A l'échelle – modeste – des entraîneurs français, on mesure quand même une petite secousse : Jocelyn Gourvennec, le coach de Bordeaux qu'il a rejoint en 2016 après six saisons à l'En avant Guingamp, a été démis de ses fonctions ce jeudi, deux jours après une nouvelle défaite (0-2) des Girondins à domicile face à Caen, la douzième en seize matchs, ce qui fait tache pour un club dont le budget devrait lui permettre de patrouiller entre la 5e et la 10e place – Bordeaux est 13e.
Transparence
Pourquoi une secousse ? C'est qu'à son arrivée en Aquitaine, en 2016, Gourvennec (46 ans) était rien moins que l'un des cinq ou six coachs français les plus bankables, son parcours à Guingamp faisant foi : deux divisions avalées en trois saisons pour faire passer le club breton du National (premier échelon amateur, 3e rang national) à la Ligue 1, une Coupe de France gagnée dans la foulée (au détriment du Stade rennais en finale, ce qui est d'autant plus savoureux pour un Guingampais) et un parcours honorable en coupe d'Europe malgré un effectif réduit, le club costarmoricain n'ayant pas la surface financière pour doubler les postes et aborder plusieurs compétitions de front.
Ancien meneur de jeu ayant été en butte aux perversions du foot – certains entraîneurs ont un intérêt financier à faire jouer tel joueur plutôt que tel autre – et en ayant souffert, Gourvennec a aussi imposé un style en Bretagne, raccord avec son statut de major de promo quand il a obtenu son DEPF (le diplôme d'entraîneur) : rigoureux, cherchant à contrôler jusqu'au moindre détail, très clair aussi avec des joueurs qui louaient en privé sa transparence lors des débriefings de fin de saison, même quand ces retours leur étaient défavorables. On l'a vu de nos yeux remettre en place le bras d'une machine à expresso à peine entré dans son bureau, comme un préalable à une discussion demandant d'avoir les idées claires. A l'autre bout du spectre, un confrère s'est vu reprocher par lui un papier (à peine) critique sur un joueur en difficulté : «Ça n'intéresse pas les gens, ce genre de trucs.»
Control freak
Un style très control freak qui s'est manifestement heurté à la réalité bordelaise : une grosse machine, dont Gourvennec a parfois dénoncé en privé l'inertie et le cloisonnement des tâches.

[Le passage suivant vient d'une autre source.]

(* ===== verification/Cleanse.v ===== *)
(** * Removing comments and strings: the four views of a file

    Models the functions of cpplint.py between [IsCppString] and [CleansedLines].  Lists of lines
    that the source updates in place are returned updated.  The loops that are not structural run
    on fuel that is bounded by the length of the line or of the file; the theorems show that the
    fuel is never used up. *)

From S2P Require Import Prelude PyStr PyRe PyEff Tables Regexps Lint.

Local Open Scope Z_scope.

Section Cleanse.
Context {U : UnicodeDB}.

(** ** Patterns *)

Definition _RE_PATTERN_CLEANSE_LINE_ESCAPES : str := "\\([abfnrtv?`\\\']|\d+|x[0-9a-fA-F]+)".
Definition _RE_PATTERN_C_COMMENTS : str := "/\*(?:[^*]|\*(?!/))*\*/".
Definition _RE_PATTERN_CLEANSE_LINE_C_COMMENTS : str :=
  "(\s*" ++ _RE_PATTERN_C_COMMENTS ++ "\s*$|" ++ _RE_PATTERN_C_COMMENTS ++ "\s+|"
  ++ "\s+" ++ _RE_PATTERN_C_COMMENTS ++ "(?=\W)|" ++ _RE_PATTERN_C_COMMENTS ++ ")".
Definition _RE_PATTERN_INCLUDE : str := "^\s*#\s*include\s*([<`])([^>`]*)[>`].*$".

(** ** Strings *)

Definition IsCppString (line : str) : bool :=
  let line := replace line "\\" "XX" in
  Z.odd (count line "`" - count line "\`" - count line "'`'").

(** ** Raw strings *)

Definition _RE_RAW_STRING : str := "^(.*?)\b(?:R|u8R|uR|UR|LR)`([^\s\\()]*)\((.*)$".
Definition _RE_IN_COMMENT : str := "^([^\'`]|\'(\\.|[^\'])*\'|`(\\.|[^`])*`)*//".

(** The loop over the raw strings that start on a line; the result holds the delimiter of a string
    that is still open at its end. *)
Fixpoint raw_loop (fuel : nat) (line : str) : option (str * option str) :=
  match fuel with
  | O => None
  | S f =>
      match Match _RE_RAW_STRING line with
      | Some matched =>
          if negb (MatchB _RE_IN_COMMENT (group_str matched 1)) then
            let delimiter := ")" ++ group_str matched 2 ++ "`" in
            let e := find (group_str matched 3) delimiter in
            if 0 <=? e
            then raw_loop f (group_str matched 1 ++ "``" ++ slice_from (group_str matched 3) (e + len delimiter))
            else Some (group_str matched 1 ++ "``", Some delimiter)
          else Some (line, None)
      | None => Some (line, None)
      end
  end.

(** One line of [CleanseRawStrings]. *)
Definition raw_line_step (delimiter : option str) (line : str) : P (str * option str) :=
  match delimiter with
  | Some d =>
      let e := find line d in
      if 0 <=? e then
        leading_space <- or_raise AttributeError (Match "^(\s*)\S" line);;
        let line := group_str leading_space 1 ++ "``" ++ slice_from line (e + len d) in
        or_raise OutOfFuel (raw_loop (S (length line)) line)
      else ret (lit "``", delimiter)
  | None => or_raise OutOfFuel (raw_loop (S (length line)) line)
  end.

Il n'est pas le premier à s'en plaindre : l'un de ses prédécesseurs, Willy Sagnol, est allé dans son sens le mois dernier, décrivant des salariés «arc-boutés sur les 35 heures». Des inconvénients qui vont aussi avec les grandes structures : a contrario, le Breton a pu y bénéficier de moyens considérables dont il n'aura pas su tirer profit, les joueurs qu'il a validés l'été dernier – l'international danois Lukas Lerager, les attaquants Nicolas de Préville et François Kamano, le milieu brésilien Jonathan Cafu – ayant été des fours. Qu'il y ait eu erreur de diagnostic sur la valeur intrinsèque de ceux-là ou que Gourvennec ait échoué à les faire jouer à leur niveau ne change rien : dans un cas comme dans l'autre, il est responsable.

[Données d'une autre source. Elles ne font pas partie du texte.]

Lemma close_loop_progress n c line ln st w :
  (ln + n < length (elided c))%nat ->
  exists l' ln' p, close_loop n c line (Z.of_nat ln) st w = (Ok (l', ln', p), w) /\
    (p = -1 \/ exists k j, ln' = Z.of_nat k /\ p = Z.of_nat j /\ (ln < k)%nat /\ elided c !! k = Some l' /\ (j <= length l')%nat).
Proof.
  revert line ln st. induction n as [|n IH]; intros line ln st Hn; [simpl; eauto 10|].
  destruct st as [[|t st]|]; [simpl; eauto 10| |simpl; eauto 10]. cbn [close_loop]. cbv zeta.
  destruct (lookup_lt_is_Some_2 (elided c) (S ln)) as [l Hl]; [lia|].
  replace (Z.of_nat ln + 1) with (Z.of_nat (S ln)) by lia. rewrite index_nat, Hl.
  unfold bind at 1. cbn [or_raise]. unfold ret at 1. unfold bind at 1, FindEndOfExpressionInLine, len.
  destruct (end_loop_progress (Z.to_nat (Z.of_nat (length l) - 0)) l 0 (t :: st) w) as (r & Hr & Hg); [lia|].
  change (Z.of_nat 0) with 0 in Hr. rewrite Hr. destruct Hg as [->|(j & -> & Hj)].
  - change (-1 <? -1) with false. destruct (IH l (S ln) (snd r)) as (l' & ln' & p & -> & Hp); [lia|].
    exists l', ln', p. split; [done|]. destruct Hp as [?|(k & j & ? & ? & ? & ?)]; [by left|].
    right. exists k, j. split; [done|]. split; [done|]. split; [lia | done].
  - rewrite neg1_ltb. eexists _, _, _. split; [done|]. right. exists (S ln), j. split; [done|]. split; [done|]. split; [lia|]. split; [done | lia].
Qed.

(** Started at any character, [CloseExpression] ends normally and finds, if anything, a later position of the file. *)
Lemma close_progress c ln pos line o w :
  num_lines c = len (elided c) -> elided c !! ln = Some line -> line !! pos = Some o ->
  exists l' ln' p, CloseExpression c (Z.of_nat ln) (Z.of_nat pos) w = (Ok (l', ln', p), w) /\
    (p = -1 \/ exists k j, ln' = Z.of_nat k /\ p = Z.of_nat j /\ elided c !! k = Some l' /\ (j <= length l')%nat /\
                           ((ln < k)%nat \/ ln = k /\ (pos < j)%nat)).
Proof.
  intros Hnum Hl Hp. apply lookup_lt_Some in Hl as Hln, Hp as Hpos.
  unfold CloseExpression. rewrite index_nat, Hl. unfold bind at 1. cbn [or_raise]. unfold ret at 1.
  rewrite index_nat, Hp. unfold bind at 1. cbn [or_raise]. unfold ret at 1. split_if; [eauto 10|].
  unfold bind at 1, FindEndOfExpressionInLine, len.
  destruct (end_loop_progress (Z.to_nat (Z.of_nat (length line) - Z.of_nat pos)) line pos [] w) as (r & -> & Hg); [lia|].
  destruct Hg as [->|(j & -> & Hj)].
  - change (-1 <? -1) with false. cbv iota.
    destruct (close_loop_progress (Z.to_nat (NumLines c - 1 - Z.of_nat ln)) c line ln (snd r) w) as (l' & ln' & p & -> & Hr).
    { unfold NumLines. rewrite Hnum. unfold len. lia. }
    exists l', ln', p. split; [done|]. destruct Hr as [?|(k & j & -> & -> & ? & ? & ?)]; [by left|]. right. exists k, j. auto 10.
  - rewrite neg1_ltb. eexists _, _, _. split; [done|]. right. exists ln, j. split; [done|]. split; [done|]. split; [done|].
    split; [lia|]. right. split; [done | lia].
Qed.

(** C27. On any text, angle brackets included, [CloseExpression] started at a round, square or curly bracket ends normally,
    and a position it returns lies just after a bracket of the same kind, in a line of the file and after the start;
    otherwise it returns the number of lines and -1. *)
Theorem CloseExpression_kind c ln pos line o w
    (Hnum : num_lines c = len (elided c))
    (Hl : elided c !! ln = Some line) (Hp : line !! pos = Some o) (Ho : opener o = true) :
  exists l' ln' p, CloseExpression c (Z.of_nat ln) (Z.of_nat pos) w = (Ok (l', ln', p), w) /\
    (ln' = NumLines c /\ p = -1 \/
     exists k j d, ln' = Z.of_nat k /\ p = Z.of_nat (S j) /\ elided c !! k = Some l' /\ l' !! j = Some d /\
       closes o d = true /\ ((ln < k)%nat \/ ln = k /\ (pos < j)%nat)).
Proof.
  apply lookup_lt_Some in Hl as Hln, Hp as Hpos.
  unfold CloseExpression. rewrite index_nat, Hl. unfold bind at 1. cbn [or_raise]. unfold ret at 1.
  rewrite index_nat, Hp. unfold bind at 1. cbn [or_raise]. unfold ret at 1. split_if; [eauto 10|].
  unfold FindEndOfExpressionInLine, len.
  replace (Z.to_nat (Z.of_nat (length line) - Z.of_nat pos)) with (S (length line - S pos)) by lia.
  cbn [end_loop]. rewrite index_nat, Hp. unfold bind at 1. unfold bind at 1. cbn [or_raise]. unfold ret at 1.
  assert (end_step line (Z.of_nat pos) o [] = Continue [o]) as -> by (unfold end_step; fold (opener o); by rewrite Ho).
  replace (Z.of_nat pos + 1) with (Z.of_nat (S pos)) by lia.
  destruct (end_loop_bottom (length line - S pos) line (S pos) [o] o w) as (r & -> & Hg); [lia|done|done|].
  destruct Hg as [(j & d & -> & Hj & Hd & Hcl)|[->|(st' & -> & Hst')]]; cbn [fst snd].
  - rewrite neg1_ltb. eexists _, _, _. split; [done|]. right. exists ln, j, d. auto 10.
  - change (-1 <? -1) with false. exists line, (NumLines c), (-1). split; [by destruct (Z.to_nat _) | by left].
  - change (-1 <? -1) with false. cbv iota.
    destruct (close_loop_bottom (Z.to_nat (NumLines c - 1 - Z.of_nat ln)) c line ln st' o w) as (l' & ln' & p & -> & Hr); [|done|done|].
    { unfold NumLines. rewrite Hnum. unfold len. lia. }
    exists l', ln', p. split; [done|]. destruct Hr as [?|(k & j & d & -> & -> & ? & ? & ? & ?)]; [by left|].
    right. exists k, j, d. auto 10.
Qed.

(** ** The searches raise nothing *)

Section ExprRuns.
Context (I : world -> Prop) (X : exn -> Prop).

(** What is found in a line: nothing, or a position of it. *)
Definition pos_in (lo hi : Z) (r : found) : Prop := fst r = -1 \/ lo <= fst r <= hi.

Lemma end_step_pos line i char st r : end_step line i char st = Return r -> fst r = -1 \/ fst r = i + 1.
Proof. unfold end_step. intros H. repeat case_match; simplify_eq; auto. Qed.

Lemma end_loop_runs n line i st :
  0 <= i -> i + Z.of_nat n <= len line -> runs I X (end_loop n line i st) (pos_in 1 (len line)).
Proof.
  revert i st. induction n as [|n IH]; intros i st Hi Hn; cbn [end_loop]; [apply runs_ret; by left|].
  eapply runs_bind; [apply runs_index; lia|]. intros c _. destruct (end_step line i c st) as [r|s|s] eqn:E; [|apply IH; lia..].
  apply runs_ret. apply end_step_pos in E as [?|?]; [by left | right; lia].
Qed.

Lemma FindEndOfExpressionInLine_runs line startpos st :
  0 <= startpos <= len line -> runs I X (FindEndOfExpressionInLine line startpos st) (pos_in 1 (len line)).
Proof. intros H. apply end_loop_runs; lia. Qed.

Après l’avoir soutenu contre vents et marées depuis novembre, la direction bordelaise, c’est-à-dire Nicolas de Tavernost, président du directoire de M6, actionnaire principal des Girondins, a fini par tirer l’échelle. Voilà neuf mois, quand Bordeaux patrouillait en haut du tableau, un étrange scénario courrait en coulisse : désireux de prendre du recul par rapport au terrain, Arsène Wenger aurait fait de Gourvennec son successeur à Arsenal, les deux hommes ayant du reste pris langue. Même fantasmatique, le profil du coach aquitain rendait l’affaire crédible. Fin juillet, Bordeaux était éliminé en tour préliminaire de la Ligue Europa par un club hongrois, sombre préalable à la saison que l’on sait. Tout ceci pour dire que dans le football, les choses évoluent vite.